Personal information
- Born: August 18, 1977 (age 48) Kansas City, Missouri, U.S.
- Listed height: 6 ft 0 in (1.83 m)
- Listed weight: 190 lb (86 kg)

Career information
- High school: Blue Springs South (MO)
- College: Ohio State, McNeese State
- NFL draft: 2001: undrafted

Career history
- Tennessee Titans (2001)*; Jacksonville Jaguars (2001-2004); Frankfurt Galaxy (2002); Minnesota Vikings (2006)*;
- * Offseason or practice squad member only

Awards and highlights
- H.S State Long jump champion; Blue Springs South H.S long jump record; All Southland Conference-McNeese St.; 2002 Official All-NFLE;

Career NFL statistics
- Games played: 46
- Tackles: 42
- Targets: 7
- Receptions: 3
- Receiving yards: 67
- Returns-Return yards: 2-53
- Stats at Pro Football Reference

= Jimmy Redmond =

American football player (born 1977)

James Lewis Redmond III (born August 18, 1977) is an American former professional football player who was a wide receiver and special teamer for four seasons with the Jacksonville Jaguarsin the National Football League (NFL). He played college football for the Ohio State Buckeyes and McNeese State Cowboys. He also spent time in the NFL with the Tennessee Titans and Minnesota Vikings, as well as the Frankfurt Galaxy of NFL Europe.

==Early life==
Jimmy Redmond was born on August 18, 1977, in Kansas City, Missouri. He grew up as a Chiefs fan. He went to Blue Springs South (MO) high school.

==College==
Redmond was a 5-star recruit in two sports, Track, and American football. He signed a scholarship offer to attend college at Ohio State University. During his time at Ohio State, he made 4 major bowl appearances. He was a 2x letter winner, Rose Bowl champion, and Sugar Bowl champion along with being a 4x Big Ten conference champion amassing a 43-7 record with his Buckeye football team. After two season-ending football injuries, 1997 against Wyoming University and 1998 against West Virginia, Redmond transferred to McNeese State University. Redmond did not pursue track at McNeese State University. He helped guide McNeese State football to the first round of the D1-AA football playoffs against Georgia Southern University, where he had 4 catches for 112 yards and 1 touchdown. He was in college from 1995 to 2001 and graduated with a Bachelor of Science degree.

==Professional career==

Tennessee Titans

Redmond was signed by the Tennessee Titans as an undrafted free agent following the 2001 NFL draft but he did not make the roster.

Jacksonville Jaguars

He was signed by the Jacksonville Jaguars to the practice squad on December 12, 2001. He was re-signed in January 2002. In 2001 he did not play in any games.

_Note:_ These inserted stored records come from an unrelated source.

(** The browser runs a timer that has come due: a timeout leaves the table
    before its callback runs, an interval is scheduled again. *)
Definition fireTimer (id : Z) (s : State) : State :=
  match timers s !! id with
  | None => s
  | Some t =>
      if t_due t <=? now s then
        match t_kind t with
        | Timeout => runCallback (t_cb t) (set_timers (delete id (timers s)) s)
        | Interval =>
            runCallback (t_cb t)
              (set_timers (<[id := mkTimer Interval (t_ms t) (now s + t_ms t) (t_cb t)]>
                             (timers s)) s)
        end
      else s
  end.

(** *** Pointer handlers of a touch button bound to [keyCode] *)

(** [preventDefault] and [setPointerCapture] act on the browser only: with
    the pointer captured, its later events are targeted at the button. *)
Definition handlePointerDown (keyCode : Z) (pointerId : Z) (s : State) : State :=
  pressKey keyCode (set_pointerToKey (<[pointerId := keyCode]> (pointerToKey s)) s).

(** Registered for [pointerup], [pointercancel] and [lostpointercapture]. *)
Definition handlePointerUp (pointerId : Z) (s : State) : State :=
  match pointerToKey s !! pointerId with
  | None => s
  | Some activeKeyCode =>
      releaseKey activeKeyCode (set_pointerToKey (delete pointerId (pointerToKey s)) s)
  end.

(** The listener [installGlobalPointerListener] adds to the document. *)
Definition documentPointerUp (pointerId : Z) (s : State) : State :=
  match pointerToKey s !! pointerId with
  | Some keyCode =>
      releaseKey keyCode (set_pointerToKey (delete pointerId (pointerToKey s)) s)
  | None => s
  end.

(** A [pointerup] event for [pointerId]: when its target is a touch button
    the button's listener runs first, then the event bubbles to the
    document, where each of the [listeners] installed so far runs. *)
Definition dispatchPointerUp (onButton : bool) (listeners : nat) (pointerId : Z)
    (s : State) : State :=
  Nat.iter listeners (documentPointerUp pointerId)
    (if onButton then handlePointerUp pointerId s else s).

(** *** Everything that can happen to the bridge *)

Inductive Action : Type :=
  | Press (keyCode : Z)
  | Release (keyCode : Z)
  | Fire (id : Z)
  | Elapse (ms : Z)
  | HostReady (l ld : bool)
  | HostKeyDown (keyCode : Z)
  | HostKeyUp (keyCode : Z)
  | PointerDown (keyCode pointerId : Z)
  | PointerUp (onButton : bool) (listeners : nat) (pointerId : Z)
  | PointerCancel (pointerId : Z)
  | LostPointerCapture (pointerId : Z).

(** The host's own keyboard handlers keep [keysPressed] duplicate free. *)
Definition hostKeyDown (k : Z) (s : State) : State :=
  if includes (keysPressed s) k then s else push k s.

Definition hostKeyUp (k : Z) (s : State) : State :=
  let index := indexOf (keysPressed s) k in
  if negb (index =? -1) then set_keysPressed (splice1 (keysPressed s) index) s else s.

Definition step (a : Action) (s : State) : State :=
  match a with
  | Press k => pressKey k s
  | Release k => releaseKey k s
  | Fire id => fireTimer id s
  | Elapse ms => set_now (now s + Z.max 0 ms) s
  | HostReady l ld => set_ready l ld s
  | HostKeyDown k => hostKeyDown k s
  | HostKeyUp k => hostKeyUp k s
  | PointerDown k p => handlePointerDown k p s
  | PointerUp b n p => dispatchPointerUp b n p s
  | PointerCancel p => handlePointerUp p s
  | LostPointerCapture p => handlePointerUp p s
  end.

Definition run (l : list Action) (s : State) : State :=
  foldl (fun s a => step a s) s l.

(** The key code whose press an action ends, if any: an explicit release,
    or a pointer event of a tracked pointer that reaches one of the module's
    listeners. *)
Definition endsPress (a : Action) (s : State) : option Z :=
  match a with
  | Release k => Some k
  | PointerCancel p => pointerToKey s !! p
  | LostPointerCapture p => pointerToKey s !! p
  | PointerUp b n p => if b || (0 <? n)%nat then pointerToKey s !! p else None
  | _ => None
  end.

(** The host calls made between two states, the log being append-only. *)
Definition callsSince (s s' : State) : list HostCall :=
  drop (length (hostLog s)) (hostLog s').

Definition callbackKey (cb : Callback) : Z :=
  match cb with DelayElapsed k => k | RepeatTick k => k end.

(** The timers registered for key code [k]. *)
Definition timersFor (k : Z) (s : State) : gmap Z Timer :=
  filter (fun p => callbackKey (t_cb p.2) = k) (timers s).

(** What holds of every state the module can be in: [keysPressed] has no
    duplicate, timer handles are below the counter, and every registered
    timer is the one its key's [activeRepeats] entry refers to. *)
Record Inv (s : State) : Prop := mkInv {
  inv_nodup : NoDup (keysPressed s);
  inv_fresh : forall id t, timers s !! id = Some t -> id < nextTimer s;
  inv_delay : forall id t k,
      timers s !! id = Some t -> t_cb t = DelayElapsed k ->
      t_kind t = Timeout /\ activeRepeats s !! k = Some (mkRepeat (Some id) None);
  inv_tick : forall id t k,
      timers s !! id = Some t -> t_cb t = RepeatTick k ->
      t_kind t = Interval /\ activeRepeats s !! k = Some (mkRepeat None (Some id))
}.

(** ** JavaScript values

    Plugin parameters and key bindings are data handed over by the host.  A
    number is NaN, an infinity, or a finite value, kept here as the exact
    rational it denotes (no rounding to a double, no negative zero).  An
    object carries the string its default conversion to a primitive gives,
    which is all [Number] looks at. *)

Inductive JsNumber : Type :=
  | NaN
  | Infinity (negative : bool)
  | Finite (q : Q).

Inductive JsValue : Type :=
  | JUndefined
  | JNull
  | JBool (b : bool)
  | JNum (n : JsNumber)
  | JStr (s : string)
  | JObj (primitive : string).

Definition num (z : Z) : JsValue := JNum (Finite (inject_Z z)).

(** [Number.isFinite] on a number. *)
Definition isFinite (n : JsNumber) : bool :=
  match n with Finite _ => true | _ => false end.

(** *** [StringToNumber] *)

Definition isWhiteSpace (c : ascii) : bool :=
  match nat_of_ascii c with
  | 9%nat | 10%nat | 11%nat | 12%nat | 13%nat | 32%nat => true
  | _ => false
  end.

Fixpoint trimStart (s : string) : string :=
  match s with
  | String c r => if isWhiteSpace c then trimStart r else s
  | EmptyString => EmptyString
  end.

Fixpoint trimEnd (s : string) : string :=
  match s with
  | String c r =>
      match trimEnd r with
      | EmptyString => if isWhiteSpace c then EmptyString else String c EmptyString
      | r' => String c r'
      end
  | EmptyString => EmptyString
  end.

Definition trim (s : string) : string := trimEnd (trimStart s).

(** The value of a digit in the given radix. *)
Definition digitValue (radix : Z) (c : ascii) : option Z :=
  let n := Z.of_nat (nat_of_ascii c) in
  let v := if (48 <=? n) && (n <=? 57) then n - 48
           else if (97 <=? n) && (n <=? 102) then n - 87
           else if (65 <=? n) && (n <=? 70) then n - 55
           else radix in
  if v <? radix then Some v else None.

(** Reads the longest prefix of digits: its value, its length, the rest. *)
Fixpoint readDigits (radix : Z) (s : string) (acc : Z) (len : nat) : Z * nat * string :=
  match s with
  | String c r =>
      match digitValue radix c with
      | Some v => readDigits radix r (acc * radix + v) (S len)
      | None => (acc, len, s)
      end
  | EmptyString => (acc, len, s)
  end.

(** Values of magnitude at least [2^1024 - 2^970] round to an infinity. *)
Definition overflowsAt : Z := 2 ^ 1024 - 2 ^ 970.

(** The number denoted by [mantissa * 10 ^ exponent]. *)
Definition scientific (negative : bool) (mantissa exponent : Z) : JsNumber :=
  let q := if 0 <=? exponent
           then inject_Z (mantissa * 10 ^ exponent)
           else Qmake mantissa (Z.to_pos (10 ^ (- exponent))) in
  if Qle_bool (inject_Z overflowsAt) q then Infinity negative
  else Finite (Qred (if negative then Qopp q else q)).

(** [ExponentPart], optional: [e] or [E], an optional sign, digits. *)
Definition readExponent (s : string) : option Z :=
  match s with
  | EmptyString => Some 0
  | String c r =>
      if (Ascii.eqb c "e" || Ascii.eqb c "E")%bool then
        let '(negative, r1) :=
          match r with
          | String "-" r' => (true, r')
          | String "+" r' => (false, r')
          | _ => (false, r)
          end in
        match readDigits 10 r1 0 0 with
        | (_, O, _) => None
        | (e, _, EmptyString) => Some (if negative then - e else e)
        | _ => None
        end
      else None
  end.

(** [StrUnsignedDecimalLiteral]: [Infinity], or digits with an optional
    fraction and exponent, at least one digit before the exponent. *)
Definition StrUnsignedDecimalLiteral (negative : bool) (s : string) : JsNumber :=
  if String.eqb s "Infinity" then Infinity negative
  else
    let '(ip, n1, r1) := readDigits 10 s 0 0 in
    let '(m, n2, r2) :=
      match r1 with
      | String "." r => readDigits 10 r ip 0
      | _ => (ip, O, r1)
      end in
    match (n1 + n2)%nat, readExponent r2 with
    | S _, Some e => scientific negative m (e - Z.of_nat n2)
    | _, _ => NaN
    end.

(** [NonDecimalIntegerLiteral]: digits after [0x], [0o] or [0b]. *)
Definition nonDecimal (radix : Z) (s : string) : JsNumber :=
  match readDigits radix s 0 0 with
  | (_, O, _) => NaN
  | (v, _, EmptyString) => scientific false v 0
  | _ => NaN
  end.

Definition StringToNumber (s : string) : JsNumber :=
  match trim s with
  | EmptyString => Finite (inject_Z 0)
  | String "+" r => StrUnsignedDecimalLiteral false r
  | String "-" r => StrUnsignedDecimalLiteral true r
  | String "0" (String "x" r) => nonDecimal 16 r
  | String "0" (String "X" r) => nonDecimal 16 r
  | String "0" (String "o" r) => nonDecimal 8 r
  | String "0" (String "O" r) => nonDecimal 8 r
  | String "0" (String "b" r) => nonDecimal 2 r
  | String "0" (String "B" r) => nonDecimal 2 r
  | t => StrUnsignedDecimalLiteral false t
  end.

(** [Number(value)]. *)
Definition Number (value : JsValue) : JsNumber :=
  match value with
  | JUndefined => NaN
  | JNull => Finite (inject_Z 0)
  | JBool b => Finite (inject_Z (if b then 1 else 0))
  | JNum n => n
  | JStr s => StringToNumber s
  | JObj primitive => StringToNumber primitive
  end.

(** Truthiness, as [!value] and [value ? _ : _] test it. *)
Definition ToBoolean (value : JsValue) : bool :=
  match value with
  | JUndefined | JNull => false
  | JBool b => b
  | JNum NaN => false
  | JNum (Infinity _) => true
  | JNum (Finite q) => negb (Qeq_bool q (inject_Z 0))
  | JStr s => negb (String.eqb s EmptyString)
  | JObj _ => true
  end.

(** [a ?? b]. *)
Definition nullish (a b : JsValue) : JsValue :=
  match a with
  | JUndefined | JNull => b
  | _ => a
  end.

(** *** Completions: a call returns a value or throws *)

Inductive Completion (A : Type) : Type :=
  | Normal (a : A)
  | Throw (e : JsValue).
Arguments Normal {A} a.
Arguments Throw {A} e.

(** Sequencing: a throw skips the rest. *)
#[global] Instance Completion_bind : MBind Completion :=
  fun A B (f : A -> Completion B) (c : Completion A) =>
    match c with
    | Normal a => f a
    | Throw e => Throw e
    end.

(** [try { body } catch (_) { handler }]. *)
Definition tryCatch {A : Type} (body : Completion A) (handler : JsValue -> Completion A)
    : Completion A :=
  match body with
  | Normal a => Normal a
  | Throw e => handler e
  end.

(** ** Parameter resolution *)

(** A key binding of the host: [sc] lists its shortcuts, each a list of key
    codes; [None] where the property is absent. *)
Record Keyboard : Type := mkKeyboard {
  sc : option (list (list JsValue))
}.

(** What the module reads from the host at load time. *)
Record Host : Type := mkHost {
  getParameter : string -> string -> Completion JsValue;
  controls : string -> option Keyboard;
  menuControls : string -> option Keyboard
}.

In 2002 he played in 14 games, but he was only used on special teams. Redmond wore number 87 in 2002. He had 11 tackles in 2002. On March 24, 2003, he was re-signed again. He was released on August 31, 2003, but signed again on September 9. On September 28, 2003, against the Houston Texans, Redmond made a hit on JJ Moses which drew a penalty and a 5,000 dollar fine. During 2003 he played in 12 games. He had 11 tackles and he had 3 receptions for 67 yards. Jimmy wore number 17 with the Jaguars in 2003. In March 2004 he was signed to a one-year contract but he did not make the final roster.

Frankfurt Galaxy

During the 2002 offseason, Redmond played for the Frankfurt Galaxy in NFL Europe. He was also named to the All-NFL Europe team in 2002.

Minnesota Vikings

After not playing in 2004 or in 2005, he was signed by the Minnesota Vikings, but released 2 months later. After being released by the Vikings, he did not play another NFL game.

Pre-draft measurables
| Height | Weight | 40-yard dash |
| 6 ft 0 in (1.83 m) | 195 lb (88 kg) | 4.33 s |
All values from NFL Scouting Combine

==Later life==
Redmond is currently an Independent Consultant at Beehive Athletics.